Arab achievements in foreign countries

The Syrian physicist who described her research as “explosive bombs”

Dr. Shadia Naim Rifai was born in Syria and received education in her schools, and her love for science began since childhood, when she was attracted by the way her teacher explained science when she was in the ninth grade. And Dr. Shadia began her scientific journey at the University of Damascus, where her love for physics prompted her to choose it as a basic specialization. She obtained a bachelor’s degree in physics and mathematics from the university, and then moved to Beirut so that she could obtain a master’s degree in nuclear physics from the American University.
Habal took her first step to study space physics, when she traveled to Ohio in the United States in 1973 to complete her doctoral studies at the University of Cincinnati, after which she joined to work as a researcher for one year at the National Center for Atmospheric Research in Boulder.
In 1978, Shadia joined the Harvard-Smithsonian Center for Astrophysics, where she established a global research group in solar-terrestrial physics, before being appointed as a chair professor in the Department of Physics at the University of Wales at Aberystwyth. Theoretical studies and a wide range of observations made by spacecraft and ground-based observational devices.
The Arab scientist’s research on the solar wind was considered as “exploding bombs” when it was first presented, as reported by the American Journal of Science, as these research overthrew the prevailing perceptions of the solar wind, as it confirmed that the wind comes from everywhere in the sun, and its speed stops on the magnetic nature of the different sites.
Dr. Shadia played a key role in preparing for the flight of the US space agency NASA, the first spacecraft to actually orbit inside the solar corona. She also headed several scientific teams to monitor the solar eclipse around the world, including the Al-Jazeera region in Syria. She submitted about 60 research papers to scientific arbitration journals, and participated in 30 other papers in scientific conferences.

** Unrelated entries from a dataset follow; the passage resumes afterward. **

Lemma whole_years `{Platform} d :
  300 * Day <= d <= 2 ^ 63 →
  ∃ y, int64_of_float (f64_div (f64_div (Hours d) (float64_of_int 24)) (float64_of_int 365)) = y
    ∧ y * Year <= d + d / 2 ^ 50 ∧ d - d / 2 ^ 50 < (y + 1) * Year.
Proof.
  intros Hd. destruct (units_near false Hour ltac:(done) d ltac:(unfold Day, Hour, Minute, Second in *; lia)) as (v & Hv & Hlo & Hn).
  change (cond_Zopp false d) with d in Hv. change (in_units Hour d) with (Hours d) in Hv.
  assert (7000 * P <= v <= 2 ^ 23 * P) as Hvb.
  { assert (7200 * P * Hour <= d * P <= 2 ^ 22 * P * Hour) by (unfold Day, Hour, Minute, Second, P in *; lia).
    unfold Hour, Minute, Second in *. lia. }
  destruct (small_div _ v 24 Hv) as (w & Hw & Hnw); [lia|unfold P in *; lia|].
  destruct (small_div _ w 365 Hw) as (z & Hz & Hnz); [lia|unfold P in *; lia|].
  apply rep_trunc in Hz. exists (z / P). unfold int64_of_float. rewrite Hz. simpl.
  assert (0 <= z / P <= 2 ^ 23) as Hzb.
  { split; [apply Z.div_pos; unfold P in *; lia|]. apply Z.div_le_upper_bound; unfold P in *; lia. }
  rewrite (proj2 (Z.leb_le _ _)), (proj2 (Z.leb_le _ _)) by (unfold min_int64, max_int64; lia). split; [done|].
  assert (5 * 2 ^ 50 * Z.abs (z * Year - d * P) <= 4 * (d * P)) as Hn'.
  { unfold Year, Day. unfold Hour, Minute, Second in *. lia. }
  pose proof (Z.mul_div_le z P ltac:(done)) as H1. pose proof (Z.mul_succ_div_gt z P ltac:(done)) as H2.
  pose proof (Z.div_mod d (2 ^ 50) ltac:(done)) as H3. pose proof (Z.mod_pos_bound d (2 ^ 50) ltac:(done)) as H4.
  generalize dependent (z / P). generalize dependent (d / 2 ^ 50). generalize dependent (d mod 2 ^ 50).
  intros r Hr e He y _ H1 H2. clear Hn Hnw Hnz. unfold Year, Day, Hour, Minute, Second, P in *. lia.
Qed.
(* ===== verification/Percentages.v ===== *)
(** * The percentages of the node pages

    computeNodeResources, computePodResources and genOneNode of main.go show parts of a
    node's capacity as whole percent, computed in float64. *)

From stdpp Require Import prelude strings.
From Stdlib Require Import ZArith Lia.
From Corelib Require Import SpecFloat.
From S2P Require Import Prelude GoStrings GoSort Float64 FloatRound Api Page KubeUtil Client Render.

Local Open Scope Z_scope.

(** The value before the conversion. *)
Lemma percent_near part whole :
  0 < part < 2 ^ 53 → 0 < whole < 2 ^ 53 →
  ∃ v, rep false (f64_mul (f64_div (float64_of_int part) (float64_of_int whole)) (float64_of_int 100)) v
    ∧ 2 ^ 51 * Z.abs (v * whole - 100 * part * P) <= 100 * part * P.
Proof.
  intros Hp Hw.
  destruct (rep_div false _ _ _ _ (rep_of_int false part ltac:(lia)) (rep_of_int false whole ltac:(lia))) as (x & Hx & Hnx);
    [unfold P; lia..|].
  assert (2 ^ 53 * Z.abs (x * whole - part * P) <= x * whole) as Hnx'.
  { replace (x * (whole * P) - part * P * P) with ((x * whole - part * P) * P) in Hnx by ring.
    replace (x * (whole * P)) with (x * whole * P) in Hnx by ring.
    rewrite Z.abs_mul, (Z.abs_eq P), Z.mul_assoc in Hnx by (unfold P; lia). by apply Z.mul_le_mono_pos_r in Hnx; [|unfold P; lia]. }
  assert (2 ^ 140 <= x < 2 ^ 260) as Hxb.
  { split; [destruct (Z.le_gt_cases (2 ^ 140) x); [done|exfalso]|destruct (Z.lt_ge_cases x (2 ^ 260)); [done|exfalso]].
    - assert (x * whole <= 2 ^ 193) by nia. unfold P in *. lia.
    - assert (2 ^ 260 <= x * whole) by nia. unfold P in *. lia. }
  destruct (rep_mul false _ _ _ _ Hx (rep_of_int false 100 ltac:(lia)) Hxb ltac:(unfold P; lia)) as (v & Hv & Hnv).
  exists v. split; [done|].
  assert (2 ^ 53 * Z.abs (v - 100 * x) <= v) as Hnv'.
  { replace (v * P - x * (100 * P)) with ((v - 100 * x) * P) in Hnv by ring.
    rewrite Z.abs_mul, (Z.abs_eq P), Z.mul_assoc in Hnv by (unfold P; lia). by apply Z.mul_le_mono_pos_r in Hnv; [|unfold P; lia]. }
  assert (2 ^ 53 * Z.abs (v * whole - 100 * (x * whole)) <= v * whole) as Hnw.
  { replace (v * whole - 100 * (x * whole)) with ((v - 100 * x) * whole) by ring. rewrite Z.abs_mul, (Z.abs_eq whole) by lia. nia. }
  rewrite <- (Z.mul_assoc 100). clear -Hnx' Hnw.
  generalize dependent (v * whole). generalize dependent (x * whole). generalize dependent (part * P). intros. lia.
Qed.

(** C25. Percentages are exact: a part of a capacity, both below 2^53 units (8 TiB of memory in
    thousandths of a byte), is shown as the whole number of percent of a part that differs by at
    most one hundredth of a unit and one part in 2^51; so the shown number is too
    small by one only where there is almost no rest. *)
Theorem percent_is_exact `{Platform} part whole :
  0 <= part < 2 ^ 53 → 0 < whole < 2 ^ 53 →
  ∃ n, Z.abs (n - 100 * part) <= 1 + 100 * part / 2 ^ 51 ∧ percent part whole = n / whole.
Proof.
  intros Hp Hw. unfold percent. assert (part = 0 ∨ 0 < part) as [->|Hp0] by lia.
  { exists 0. split; [done|]. rewrite Z.div_0_l by lia.
    destruct (rep_of_int false whole ltac:(lia)) as (m & e & E & _). simpl in E. unfold f64_div. rewrite E. done. }
  destruct (percent_near part whole ltac:(lia) Hw) as (v & Hv & Hn). apply rep_trunc in Hv. cbn iota in Hv.
  unfold int64_of_float. rewrite Hv.
  assert (0 <= v / P <= 2 ^ 61) as Hb.
  { assert (0 <= v * whole <= 2 ^ 61 * P) by (unfold P in *; lia).
    split; [apply Z.div_pos; [|done]; nia|]. apply Z.div_le_upper_bound; [done|]. nia. }
  rewrite (proj2 (Z.leb_le _ _)), (proj2 (Z.leb_le _ _)) by (unfold min_int64, max_int64; lia). cbn [andb].
  pose proof (Z.mul_div_le v P ltac:(done)) as H1. pose proof (Z.mul_succ_div_gt v P ltac:(done)) as H2.
  generalize dependent (v / P). intros p _ _ H1 H2.
  assert (2 ^ 51 * (p * whole) <= 2 ^ 51 * (100 * part) + 100 * part) as H3.
  { apply (Z.mul_le_mono_pos_r _ _ P); [done|]. assert (p * whole * P <= v * whole) by nia. lia. }
  assert (2 ^ 51 * (100 * part) - 100 * part <= 2 ^ 51 * ((p + 1) * whole)) as H4.
  { apply (Z.mul_le_mono_pos_r _ _ P); [done|]. assert (v * whole <= (p + 1) * whole * P) by nia. lia. }
  assert (p * whole - 100 * part <= 100 * part / 2 ^ 51) as H5 by (apply Z.div_le_lower_bound; lia).
  assert (100 * part - (p + 1) * whole <= 100 * part / 2 ^ 51) as H6 by (apply Z.div_le_lower_bound; lia).
  rewrite Z.mul_add_distr_r, Z.mul_1_l in H6. set (n := Z.max (p * whole) (Z.min (100 * part) (p * whole + whole - 1))).
  assert (0 <= 100 * part / 2 ^ 51) by (apply Z.div_pos; lia). exists n. assert (p * whole <= n < p * whole + whole) by lia. split; [lia|].
  apply (Z.div_unique_pos _ whole p (n - p * whole)); lia.
Qed.


(** ** Witness *)

(** 29 of 100 is shown as 28 percent. *)
Lemma percent_is_exact_witness :
  @percent amd64 29 100 = 28
  ∧ ∃ n, Z.abs (n - 100 * 29) <= 1 + 100 * 29 / 2 ^ 51 ∧ @percent amd64 29 100 = n / 100.
Proof.
  split; [vm_compute; reflexivity|]. apply (@percent_is_exact amd64 29 100); lia.
Defined.

(** A node that reports no capacity: the conversion is left to the platform, and the pages show
    the smallest int64. *)
Lemma percent_of_nothing : @percent amd64 0 0 = min_int64 ∧ @percent amd64 250 0 = min_int64.
Proof. split; vm_compute; reflexivity. Qed.
Lemma ParseInt_FormatInt z b : (b <= 64)%N → int_range b z → ParseInt (FormatInt z) b = Ok z.
Proof.
  intros Hb Hz. unfold int_range in Hz. pose proof (half_width b Hb) as Hh. destruct (width_le b Hb) as [_ Hw].
  assert (2 * 2 ^ (width b - 1) = 2 ^ width b)%N as H2 by (rewrite <- N.pow_succ_r'; f_equal; lia).
  assert (∀ n, (n <= 2 ^ (width b - 1))%N → (n < 2 ^ width b)%N) as Hle.
  { assert (2 ^ (width b - 1) ≠ 0)%N by by apply N.pow_nonzero. lia. }
  assert (∀ n c rest, FormatUint n = String c rest → c ≠ "+"%char ∧ c ≠ "-"%char) as Hsign.
  { intros n c rest Hn. destruct (FormatUint_canonical n) as [(_ & Hd & _) _]. rewrite Hn in Hd. simpl in Hd.
    apply andb_true_iff in Hd as [Hd _]. by split; intros ->. }
  assert (∀ n, (n < 2 ^ (width b - 1))%N → ParseInt (FormatUint n) b = Ok (Z.of_N n)) as Hpos.
  { intros n Hn. unfold ParseInt. destruct (FormatUint n) as [|c rest] eqn:E.
    { destruct (FormatUint_canonical n) as [(Hne & _) _]. done. }
    destruct (Hsign _ _ _ E) as [H1 H3]. rewrite !bool_decide_eq_false_2 by done. simpl orb. cbn iota.
    rewrite <- E, ParseUintBits_FormatUint by (done || apply Hle; lia). simpl. by rewrite (proj2 (N.leb_gt _ _)) by done. }
  destruct z as [|p|p]; [apply (Hpos 0%N)|apply (Hpos (Npos p))|]; try lia.
  simpl. rewrite ParseUintBits_FormatUint by (done || apply Hle; lia).
  rewrite (proj2 (N.ltb_ge _ _)) by lia. done.
Qed.

Lemma ParseInt_bound s b z : (b <= 64)%N → ParseInt s b = Ok z → int_range b z.
Proof.
  intros Hb. unfold ParseInt, int_range. destruct s as [|c s]; [done|].
  destruct (ParseUintBits _ b) as [un|]; [|done]. pose proof (half_width b Hb) as Hh.
  assert (2 ^ (width b - 1) ≠ 0)%N by by apply N.pow_nonzero. destruct (bool_decide (c = "-"%char)); simpl.
  - case_match eqn:E; [done|]. apply N.ltb_ge in E. intros [= <-]. lia.
  - case_match eqn:E; [done|]. apply N.leb_gt in E. intros [= <-]. lia.
Qed.

(** ** Types, and values of a type *)

Lemma type_ind' (P : type → Prop) :
  (∀ k, P (TScalar k)) → (∀ e, P e → P (TSlice e)) → (∀ fs, Forall (λ f, P f.2) fs → P (TStruct fs)) → ∀ t, P t.
Proof.
  intros Hk Hs Hf. fix IH 1. intros [k|e|fs]; [apply Hk|apply Hs, IH|]. apply Hf.
  induction fs as [|[f t] fs IHfs]; constructor; [apply IH|done].
Qed.

Section all2.
Context {A B : Type} (P : A → B → Prop).

Fixpoint all2 (l : list A) (k : list B) : Prop :=
  match l, k with
  | [], [] => True
  | a :: l, b :: k => P a b ∧ all2 l k
  | _, _ => False
  end.
End all2.

(** A type reflect can show: machine widths, and the kinds of slices and structs only on
    such types. *)
Fixpoint reflect_type (t : type) : Prop :=
  match t with
  | TScalar (KInt b) | TScalar (KUint b) => (b <= 64)%N
  | TScalar KSlice | TScalar KStruct => False
  | TScalar _ => True
  | TSlice e => reflect_type e
  | TStruct fs => foldr (λ f acc, reflect_type f.2 ∧ acc) True fs
  end.

Fixpoint well_typed (t : type) (v : value) : Prop :=
  match t, v with
  | TScalar (KInt b), VInt z => int_range b z
  | TScalar (KUint b), VUint n => (n < 2 ^ width b)%N
  | TScalar KBool, VBool _ | TScalar KString, VString _ => True
  | TScalar (KFloat b), VFloat x => float_fits b x
  | TScalar KOther, VOpaque => True
  | TSlice e, VSlice l => foldr (λ v acc, well_typed e v ∧ acc) True l
  | TStruct fs, VStruct vs => all2 (λ f v, well_typed f.2 v) fs vs
  | _, _ => False
  end.

(** What a form says about a struct, without the setters.  A text of a kind is read by the
    function of strconv for it; the empty text stands for zero. *)
Definition empty_text (k : kind) : string :=
  match k with KInt _ | KUint _ => "0" | KBool => "false" | KFloat _ => "0.0" | _ => "" end.

Definition read {A} (f : A → value) (val : string) (r : result num_error A) : result bind_error value :=
  match r with Ok a => Ok (f a) | Err e => Err (NumError val e) end.

Definition parse_text (k : kind) (val : string) : result bind_error value :=
  let val := if bool_decide (val = "") then empty_text k else val in
  match k with
  | KInt bitSize => read VInt val (ParseInt val bitSize)
  | KUint bitSize => read VUint val (ParseUintBits val bitSize)
  | KBool => read VBool val (ParseBool val)
  | KFloat bitSize => read VFloat val (ParseFloat val bitSize)
  | KString => Ok (VString val)
  | _ => Err UnknownType
  end.

(** The texts of a form that do not parse, of bools too, in the order of the fields, each with its
    kind. *)
Definition text_problems (k : kind) (vals : list string) : list (kind * bind_error) :=
  omap (λ val, match parse_text k val with Ok _ => None | Err e => Some (k, e) end) vals.

Definition field_problems (t : type) (inputValue : list string) : list (kind * bind_error) :=
  match t with
  | TSlice e => text_problems (Kind e) inputValue
  | _ => text_problems (Kind t) (take 1 inputValue)
  end.

Fixpoint problems (form : gmap string (list string)) (typ : type) : list (kind * bind_error) :=
  match typ with
  | TStruct fields =>
      concat (map (λ f,
        if negb (CanSet f.1) then []
        else if descends f.1 f.2 then problems form f.2
        else match form !! inputFieldName f.1 with Some inputValue => field_problems f.2 inputValue | None => [] end) fields)
  | _ => []
  end.

(** The first of them that is not a bool's. *)
Definition reported (ps : list (kind * bind_error)) : option bind_error := snd <$> head (filter (λ p, p.1 ≠ KBool) ps).

(** The struct a form stands for: the fields that can be set and that the form names hold what their texts
    read as, the others what they held. *)
Definition read_text (k : kind) (v : value) (val : string) : value :=
  match parse_text k val with Ok v' => v' | Err _ => v end.

Definition read_field (t : type) (inputValue : list string) (v : value) : value :=
  match t with
  | TSlice e => VSlice (map (read_text (Kind e) (zero e)) inputValue)
  | _ => match inputValue with val :: _ => read_text (Kind t) v val | [] => v end
  end.

Section assigned.
Context (form : gmap string (list string)) (assigned : type → value → value).

Definition assigned_field (f : field) (t : type) (v : value) : value :=
  if negb (CanSet f) then v
  else if descends f t then assigned t v
  else match form !! inputFieldName f with Some inputValue => read_field t inputValue v | None => v end.

Fixpoint assigned_fields (fields : list (field * type)) (vals : list value) : list value :=
  match fields, vals with
  | (f, t) :: fields, v :: vals => assigned_field f t v :: assigned_fields fields vals
  | _, _ => vals
  end.
End assigned.

Fixpoint assigned (form : gmap string (list string)) (typ : type) (v : value) : value :=
  match typ, v with
  | TStruct fields, VStruct vals => VStruct (assigned_fields form (assigned form) fields vals)
  | _, _ => v
  end.

Context `{!FloatTextLaws}.

(** A setter stores what the text reads as, or reports that it does not parse, unless it is a bool's. *)
Lemma setWithProperType_reads k val v :
  setWithProperType k val v = (read_text k v val, reported (text_problems k [val])).
Proof.
  unfold read_text, text_problems, parse_text, reported.
  destruct k; try done; simpl; unfold setIntField, setUintField, setBoolField, setFloatField, or_default, read;
    case_bool_decide; subst; simpl; try case_match; done.
Qed.

Lemma reported_app ps qs : reported (ps ++ qs) = match reported ps with Some e => Some e | None => reported qs end.
Proof. unfold reported. rewrite filter_app. by destruct (filter _ ps). Qed.

Lemma text_problems_cons k val vals : text_problems k (val :: vals) = text_problems k [val] ++ text_problems k vals.
Proof. unfold text_problems. simpl. by case_match. Qed.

She is Dr. Shadia is one of the most prominent international experts on the sun and solar wind, and she is a member of many societies such as: the American Astronomical Society, the American Geophysical Society, the American Physicists Association, the Society of Women Scientists, the European Geophysical Society, and the International Astronomers Union. Fellowship” at the Royal Astronomical Society.
Habbal’s saying that the solar wind that pulls the globe is a “colossal sheet” that protects life from deadly cosmic rays has caused a sensation.
The prevailing view of the solar wind is that it is divided into two types, fast and slow, the first emanating from the sun at a speed of 800 km per second, and the other heavy movement coming from the “equatorial region” of the sun.
Dr. participated. Shadia a team of astronomers specialized in preparing for the first space flight to the sun, specifically for the layer of the solar corona that represents the outer part of the heliosphere, and humans can only see this area during a solar eclipse, where it is seen as a white pearl surrounding the sun.
I played Dr. Shadia played a key role in the design of the vehicle entrusted with this task. The project, which began in 1995, is to manufacture and design “robots” for space exploration and a spacecraft that can orbit the sun, as this vehicle tries to rotate around it from north to south to take accurate pictures of it in pursuit of more One of the most amazing scientific discoveries.
And collected d. Shadia is between the requirements of motherhood – she is a mother of two children – and the leadership of an academic movement of women researchers known as “Adventure Women”, and academic work, and the leadership of scientific teams in various parts of the earth in an effort to capture even one picture of the sun that helps solve its mysteries that still elude human beings.